=== Brief ===
Please reproduce exactly the lines from the start of the records through the one containing "Definition user_va (va", and nothing more.

-- Data supplied follows --

(* ===== verification/ForkMemory.v ===== *)
(** * The memory of a forked process (userprog/fork.c, copy_body_stack3)

    Parent and child are two directories in one physical memory that share the tables of the
    kernel half.  The loop over the bitmap of the parent gives the child frames of its own that
    hold the words of the parent. *)

From S2P Require Import Prelude Interrupt KList FsState File Pipe Fs Bitmap Sched Sync Paging Arena Task WaitExit Fork UserSpace.

(** ** Two address spaces *)

(** The directories in the frames [p] and [c]: the kernel half is shared, the tables of the
    user half of [c] are its own. *)
Record spaces (p c : Z) (m : mstate) : Prop := {
  sp_parent : as_wf (with_cr3 p m);
  sp_child : as_wf (with_cr3 c m);
  sp_kernel : ∀ i, 768 ≤ i < 1023 → phys m !! (p + i * 4) = phys m !! (c + i * 4);
  sp_dir : ¬ table_frame (with_cr3 p m) c;
  sp_apart : ∀ i e, 0 ≤ i < 768 → pde_at (with_cr3 c m) i e → present e = true → ¬ table_frame (with_cr3 p m) (frame e);
}.

Definition kernel_va (va : Z) : Prop := 0xc0000000 ≤ va < 0xffc00000.
Definition user_va (va : Z) : Prop := 0 ≤ va < 0xc0000000.

Lemma kernel_va_ok va : kernel_va va → va_ok va ∧ 768 ≤ PDE_IDX va < 1023.
Proof. unfold kernel_va, va_ok. intros H. rewrite PDE_IDX_eq by lia. zdm. Qed.

Lemma user_va_ok va : user_va va → va_ok va ∧ 0 ≤ PDE_IDX va < 768.
Proof. unfold user_va, va_ok. intros H. rewrite PDE_IDX_eq by lia. zdm. Qed.

(** An address space that another one shares memory with. *)
Lemma as_wf_other p m m' :
  as_wf (with_cr3 p m) → as_wf m' → grows (phys m) (phys m') → same_frame (phys m) (phys m') p →
  (∀ f, taken m f → taken m' f) → as_wf (with_cr3 p m').
Proof.
  intros [W1 W2 W3 W4 W5 W6 W7 W8 W9 W10 W11] [V1 V2 V3 V4 V5 V6 V7 V8 V9 V10 V11] Hg Hd Ht.
  assert (Hpd : ∀ i e, 0 ≤ i < 1024 → pde_at (with_cr3 p m') i e → pde_at (with_cr3 p m) i e).
  { intros i e Hi He. unfold pde_at in *. simpl in *. by rewrite <- Hd. }
  split; simpl in *; try done.
  - intros j Hj. by apply Hg, W3.
  - unfold pde_at in *. simpl in *. by rewrite (Hd 1023).
  - by apply Ht.
  - intros i e Hi He Hp. destruct (W6 i e Hi (Hpd i e ltac:(lia) He) Hp) as (A & B & C). split_and!; [|done|by apply Ht].
    intros j Hj. by apply Hg, A.
  - intros i j ei ej Hi Hj Hei Hej. apply W7; try done; apply Hpd; lia || done.
Qed.

(** Kernel addresses mean the same in both spaces. *)
Lemma kernel_translate p c m va :
  spaces p c m → kernel_va va → translate (phys m) p va = translate (phys m) c va.
Proof.
  intros [S1 S2 S3 _ _] Hva. destruct (kernel_va_ok va Hva) as [_ Hi]. unfold translate.
  destruct (aw_cr3 _ S1) as [? ?], (aw_cr3 _ S2) as [? ?]. simpl in *. rewrite !frame_aligned by done. by rewrite S3.
Qed.

Lemma addr_v2p_translate s va pa :
  as_wf s → va_ok va → translate (phys s) (mcr3 s) va = Some pa → addr_v2p va s = Ok pa.
Proof.
  intros Hs Hva Ht. destruct (va_idx va Hva) as (_ & _ & Hi & _). destruct (pde_exists s (PDE_IDX va) Hs) as (e & He & _); [lia|].
  apply (addr_v2p_ok (lo := 0) s va e); try done. rewrite (translate_va (lo := 0) s va e) in Ht by done. by destruct (present e).
Qed.

Lemma activate_ok pd f m :
  as_wf m → kernel_va pd → translate (phys m) (mcr3 m) pd = Some f → activate pd m = Ok (with_cr3 f m).
Proof.
  intros Hs Hpd Ht. unfold activate. destruct (Z.eqb_spec pd 0); [unfold kernel_va in Hpd; lia|].
  by rewrite (addr_v2p_translate m pd f Hs (proj1 (kernel_va_ok pd Hpd)) Ht).
Qed.

(** The tables of the parent and its directory are off the tables of the child's user half. *)
Lemma parent_off_child p c m va g :
  spaces p c m → user_va va → table_frame (with_cr3 p m) g → off_table (with_cr3 c m) va g ∧ reserved (with_cr3 c m) g.
Proof.
  intros [S1 S2 S3 S4 S5] Hva Hg. destruct (user_va_ok va Hva) as [Hok Hi].
  assert (Hal : g mod 4096 = 0 ∧ taken m g).
  { destruct Hg as [->|(i & e & Hi0 & He & Hp & ->)]; [split; [apply (aw_cr3 _ S1)|apply (aw_taken _ S1)]|].
    split; [apply frame_bounds, (aw_words _ S1 _ _ He)|]. by apply (aw_table _ S1 i e). }
  destruct Hal as [Hal Htk]. split; [|left; exact Htk]. split; [done|]. split.
  - intros ->. by apply S4.
  - intros e He Hp ->. exact (S5 _ _ Hi He Hp Hg).
Qed.

(** ** A page for the child *)

Definition user_frame (m : mstate) (r : Z) : Z := phy_addr_start (user_pool m) + r * 4096.

(** The page [va] got the user frame number [r]. *)
Record got_page (va r : Z) (s s' : mstate) : Prop := {
  gp_wf : as_wf s';
  gp_cr3 : mcr3 s' = mcr3 s;
  gp_range : 0 ≤ r < nbits (pool_bitmap (user_pool s));
  gp_free : pool_bit PF_USER s r = false;
  gp_bits : ∀ j, 0 ≤ j → pool_bit PF_USER s' j = bool_decide (j = r) || pool_bit PF_USER s j;
  gp_kbits : ∃ o, ∀ j, 0 ≤ j → pool_bit PF_KERNEL s' j = bool_decide (o = Some j) || pool_bit PF_KERNEL s j;
  gp_pools : ∀ pf, phy_addr_start (get_pool pf s') = phy_addr_start (get_pool pf s) ∧
    nbits (pool_bitmap (get_pool pf s')) = nbits (pool_bitmap (get_pool pf s));
  gp_thread : cur_thread s' = cur_thread s ∧ plock (user_pool s') = plock (user_pool s);
  gp_rest : cur_vaddr s' = cur_vaddr s ∧ cur_pgdir s' = cur_pgdir s ∧ kernel_vaddr s' = kernel_vaddr s;
  gp_grows : grows (phys s) (phys s');
  gp_same : ∀ g, off_table s va g → reserved s g → same_frame (phys s) (phys s') g;
  gp_pde : ∀ i e, 0 ≤ i < 1024 → i ≠ PDE_IDX va → pde_at s' i e ↔ pde_at s i e;
  gp_table : ∀ e, pde_at s' (PDE_IDX va) e → present e = true → pde_at s (PDE_IDX va) e ∨ ¬ taken s (frame e);
  gp_trans : ∀ va', va_ok va' → translate (phys s') (mcr3 s') va' =
    if decide (va / 4096 = va' / 4096) then Some (user_frame s r + va' mod 4096) else translate (phys s) (mcr3 s) va';
}.

Definition free_user_frame (s : mstate) : Prop :=
  ∃ r, 0 ≤ r < nbits (pool_bitmap (user_pool s)) ∧ pool_bit PF_USER s r = false.

Lemma user_page s va :
  as_wf s → va_ok va → plock (user_pool s) = lock_init → cur_thread s ≠ 0 → free_user_frame s → free_kernel_frame s →
  ∃ r s', get_a_page_without_opvaddrbitmap PF_USER va s = Ok (va, s') ∧ got_page va r s s'.
Proof.
  intros Hs Hva Hl Ht (r0 & Hr0 & Hb0) Hk.
  set (s1 := set_pool PF_USER (with_lock (Lock (cur_thread s) (Semaphore 0 []) 1) (user_pool s)) s).
  assert (Hacq : acquire PF_USER s = Ok s1).
  { unfold acquire, lock_acquire. simpl. rewrite Hl. simpl (holder _). by rewrite (proj2 (Z.eqb_neq 0 (cur_thread s))). }
  assert (Hs1 : as_wf s1) by (by apply (as_wf_set_lock PF_USER)).
  unfold get_a_page_without_opvaddrbitmap. mrun Hacq.
  destruct (palloc_ok PF_USER s1 Hs1) as [[Hfull _]|(r & b' & Hr & Hb & Hal1 & Hf & Hnz & Hfa & Hs2 & Hnb & Hbits)].
  { specialize (Hfull r0 Hr0). change (pool_bit PF_USER s1 r0) with (pool_bit PF_USER s r0) in Hfull. congruence. }
  mrun Hal1. rewrite (proj2 (Z.eqb_neq _ 0) Hnz). set (s2 := set_pool PF_USER _ s1) in *.
  destruct (add_page s2 va _ Hs2 Hva Hf Hfa Hk) as (s3 & Hadd & Hs3 & Hfr & Htr). mrun Hadd.
  destruct Hfr as [A1 A2 (A3 & A3' & A3'' & A3''') (A4 & A4' & A4'') A5 A6 A7 A8 A9].
  eexists r, _. split; [done|]. split; try done.
  - by apply (as_wf_set_lock PF_USER).
  - intros j Hj. rewrite <- Hbits by done. unfold pool_bit. simpl. by rewrite A2.
  - intros []; simpl; [done|]. by rewrite A2.
  - simpl. split; [done|]. rewrite A2, Hl. simpl. reflexivity.
  - intros e He Hp. destruct A9 as (e' & He' & Hp' & Hold). unfold pde_at in He, He'. simpl in He. assert (e = e') as -> by congruence.
    destruct Hold as [Ho|(_ & Hnt & _)]; [left; exact Ho|right; exact Hnt].
Qed.

Lemma taken_mono s s' :
  phy_addr_start (kernel_pool s') = phy_addr_start (kernel_pool s) →
  nbits (pool_bitmap (kernel_pool s')) = nbits (pool_bitmap (kernel_pool s)) →
  (∀ j, 0 ≤ j → pool_bit PF_KERNEL s j = true → pool_bit PF_KERNEL s' j = true) →
  ∀ f, taken s f → taken s' f.
Proof.
  intros E1 E2 Hb f [H|[H Hset]]; unfold taken; rewrite E1, E2; [by left|].
  destruct (decide (f < phy_addr_start (kernel_pool s))) as [|Hge]; [by left|]. right. split; [done|]. apply Hb; [zdm|exact Hset].
Qed.

Lemma got_page_taken va r s s' f : got_page va r s s' → taken s f → taken s' f.
Proof.
  intros H. destruct (gp_pools _ _ _ _ H PF_KERNEL) as [E1 E2]. apply taken_mono; [done|done|].
  intros j Hj Hset. destruct (gp_kbits _ _ _ _ H) as [o Ho]. by rewrite Ho, Hset, orb_true_r.
Qed.

Lemma user_frame_props s r : as_wf s → 0 ≤ r → user_frame s r mod 4096 = 0 ∧ phy_addr_start (user_pool s) ≤ user_frame s r.
Proof. intros Hs Hr. pose proof (pw_align _ (aw_upool _ Hs)). unfold user_frame. zdm. Qed.

(** ** What the loop keeps *)

(** Directories of parent and child in the frames [p] and [c], which the kernel sees at [pp]
    and [pc]; the buffer page [buf] in the frame [bf]. *)
Record forking (p c pp pc buf bf : Z) (m : mstate) : Prop := {
  fk_spaces : spaces p c m;
  fk_pp : kernel_va pp ∧ translate (phys m) p pp = Some p;
  fk_pc : kernel_va pc ∧ translate (phys m) p pc = Some c;
  fk_buf : kernel_va buf ∧ buf mod 4096 = 0 ∧ translate (phys m) p buf = Some bf;
  fk_bf : bf mod 4096 = 0 ∧ taken m bf ∧ frame_mem (phys m) bf;
  fk_bfp : ¬ table_frame (with_cr3 p m) bf;
  fk_bfc : ¬ table_frame (with_cr3 c m) bf;
  fk_lock : plock (user_pool m) = lock_init ∧ cur_thread m ≠ 0;
  fk_umem : ∀ r, 0 ≤ r < nbits (pool_bitmap (user_pool m)) → frame_mem (phys m) (user_frame m r);
}.

Lemma forking_cr3 p c pp pc buf bf x m : forking p c pp pc buf bf m → forking p c pp pc buf bf (with_cr3 x m).
Proof. by intros [[] ? ? ? ? ? ? ? ?]. Qed.

Lemma table_frame_agree p m m' f :
  same_frame (phys m) (phys m') p → table_frame (with_cr3 p m') f ↔ table_frame (with_cr3 p m) f.
Proof.
  intros Hd. unfold table_frame, pde_at. simpl. split; intros [->|(i & e & Hi & He & Hr)]; try (by left); right; exists i, e.
  - rewrite Hd in He by lia. done.
  - rewrite Hd by lia. done.
Qed.

Lemma translate_tables p m m' va :
  as_wf (with_cr3 p m) → va_ok va → (∀ g, table_frame (with_cr3 p m) g → same_frame (phys m) m' g) →
  translate m' p va = translate (phys m) p va.
Proof.
  intros Hs Hva H. apply (translate_agree (with_cr3 p m)); [done|done| |].
  - apply H. by left.
  - intros e He Hp. apply H. right. exists (PDE_IDX va), e. split; [apply (va_idx va Hva)|done].
Qed.

(** A change of a frame that holds no table. *)
Lemma spaces_write p c m x fd :
  spaces p c m → (∀ a w, x !! a = Some w → word_ok w) → grows (phys m) x → fd mod 4096 = 0 →
  ¬ table_frame (with_cr3 p m) fd → ¬ table_frame (with_cr3 c m) fd → (∀ g, g mod 4096 = 0 → g ≠ fd → same_frame (phys m) x g) →
  spaces p c (with_phys x m) ∧ (∀ va, va_ok va → translate x p va = translate (phys m) p va) ∧
  (∀ va, va_ok va → translate x c va = translate (phys m) c va) ∧
  (∀ g, table_frame (with_cr3 p (with_phys x m)) g ↔ table_frame (with_cr3 p m) g) ∧
  (∀ g, table_frame (with_cr3 c (with_phys x m)) g ↔ table_frame (with_cr3 c m) g).
Proof.
  intros [S1 S2 S3 S4 S5] Hw Hg Hfd Hnp Hnc Hsame.
  assert (Hal : ∀ q g, as_wf (with_cr3 q m) → table_frame (with_cr3 q m) g → g mod 4096 = 0).
  { intros q g Hq [->|(i & e & _ & He & _ & ->)]; [apply (aw_cr3 _ Hq)|apply frame_bounds, (aw_words _ Hq _ _ He)]. }
  assert (Hp : ∀ g, table_frame (with_cr3 p m) g → same_frame (phys m) x g) by (intros g Ht; apply Hsame; [by apply (Hal p)|congruence]).
  assert (Hc : ∀ g, table_frame (with_cr3 c m) g → same_frame (phys m) x g) by (intros g Ht; apply Hsame; [by apply (Hal c)|congruence]).
  assert (Hpd : same_frame (phys m) x p) by (apply Hp; by left). assert (Hcd : same_frame (phys m) x c) by (apply Hc; by left).
  assert (Tp : ∀ g, table_frame (with_cr3 p (with_phys x m)) g ↔ table_frame (with_cr3 p m) g) by (intros g; by apply table_frame_agree).
  assert (Tc : ∀ g, table_frame (with_cr3 c (with_phys x m)) g ↔ table_frame (with_cr3 c m) g) by (intros g; by apply table_frame_agree).
  split_and!; [|intros va Hva; by apply translate_tables..|exact Tp|exact Tc].
  assert (W1 : as_wf (with_cr3 p (with_phys x m))) by (apply (as_wf_agree (with_cr3 p m)); [done..|intros i Hi; by apply Hpd]).
  assert (W2 : as_wf (with_cr3 c (with_phys x m))) by (apply (as_wf_agree (with_cr3 c m)); [done..|intros i Hi; by apply Hcd]).
  split; [done|done| | |].
  - intros i Hi. simpl. rewrite Hpd, Hcd by lia. by apply S3.
  - by rewrite Tp.
  - intros i e Hi He Hpr. rewrite Tp. apply (S5 i e Hi); [|done]. unfold pde_at in *. simpl in *. rewrite Hcd in He by lia. done.
Qed.

Lemma forking_write p c pp pc buf bf m x fd :
  forking p c pp pc buf bf m → (∀ a w, x !! a = Some w → word_ok w) → grows (phys m) x → fd mod 4096 = 0 →
  ¬ table_frame (with_cr3 p m) fd → ¬ table_frame (with_cr3 c m) fd → (∀ g, g mod 4096 = 0 → g ≠ fd → same_frame (phys m) x g) →
  forking p c pp pc buf bf (with_phys x m) ∧ (∀ va, va_ok va → translate x p va = translate (phys m) p va) ∧
  (∀ va, va_ok va → translate x c va = translate (phys m) c va).
Proof.
  intros [F1 [F2 F2'] [F3 F3'] (F4 & F4' & F4'') (F5 & F5' & F5'') F6 F7 F8 F9] Hw Hg Hfd Hnp Hnc Hsame.
  destruct (spaces_write p c m x fd F1 Hw Hg Hfd Hnp Hnc Hsame) as (W1 & W2 & W3 & W4 & W5). split; [|done].
  assert (Hfm : ∀ f, frame_mem (phys m) f → frame_mem x f) by (intros f Hf j Hj; by apply Hg, Hf).
  split; simpl; try done; rewrite ?W2 by (by apply kernel_va_ok); try done.
  - split; [done|]. split; [done|by apply Hfm].
  - by rewrite W4.
  - by rewrite W5.
  - intros r Hr. by apply Hfm, F9.
Qed.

-- Data supplied concluded --

=== Response box ===
(* ===== verification/ForkMemory.v ===== *)
(** * The memory of a forked process (userprog/fork.c, copy_body_stack3)

    Parent and child are two directories in one physical memory that share the tables of the
    kernel half.  The loop over the bitmap of the parent gives the child frames of its own that
    hold the words of the parent. *)

From S2P Require Import Prelude Interrupt KList FsState File Pipe Fs Bitmap Sched Sync Paging Arena Task WaitExit Fork UserSpace.

(** ** Two address spaces *)

(** The directories in the frames [p] and [c]: the kernel half is shared, the tables of the
    user half of [c] are its own. *)
Record spaces (p c : Z) (m : mstate) : Prop := {
  sp_parent : as_wf (with_cr3 p m);
  sp_child : as_wf (with_cr3 c m);
  sp_kernel : ∀ i, 768 ≤ i < 1023 → phys m !! (p + i * 4) = phys m !! (c + i * 4);
  sp_dir : ¬ table_frame (with_cr3 p m) c;
  sp_apart : ∀ i e, 0 ≤ i < 768 → pde_at (with_cr3 c m) i e → present e = true → ¬ table_frame (with_cr3 p m) (frame e);
}.

Definition kernel_va (va : Z) : Prop := 0xc0000000 ≤ va < 0xffc00000.
Definition user_va (va : Z) : Prop := 0 ≤ va < 0xc0000000.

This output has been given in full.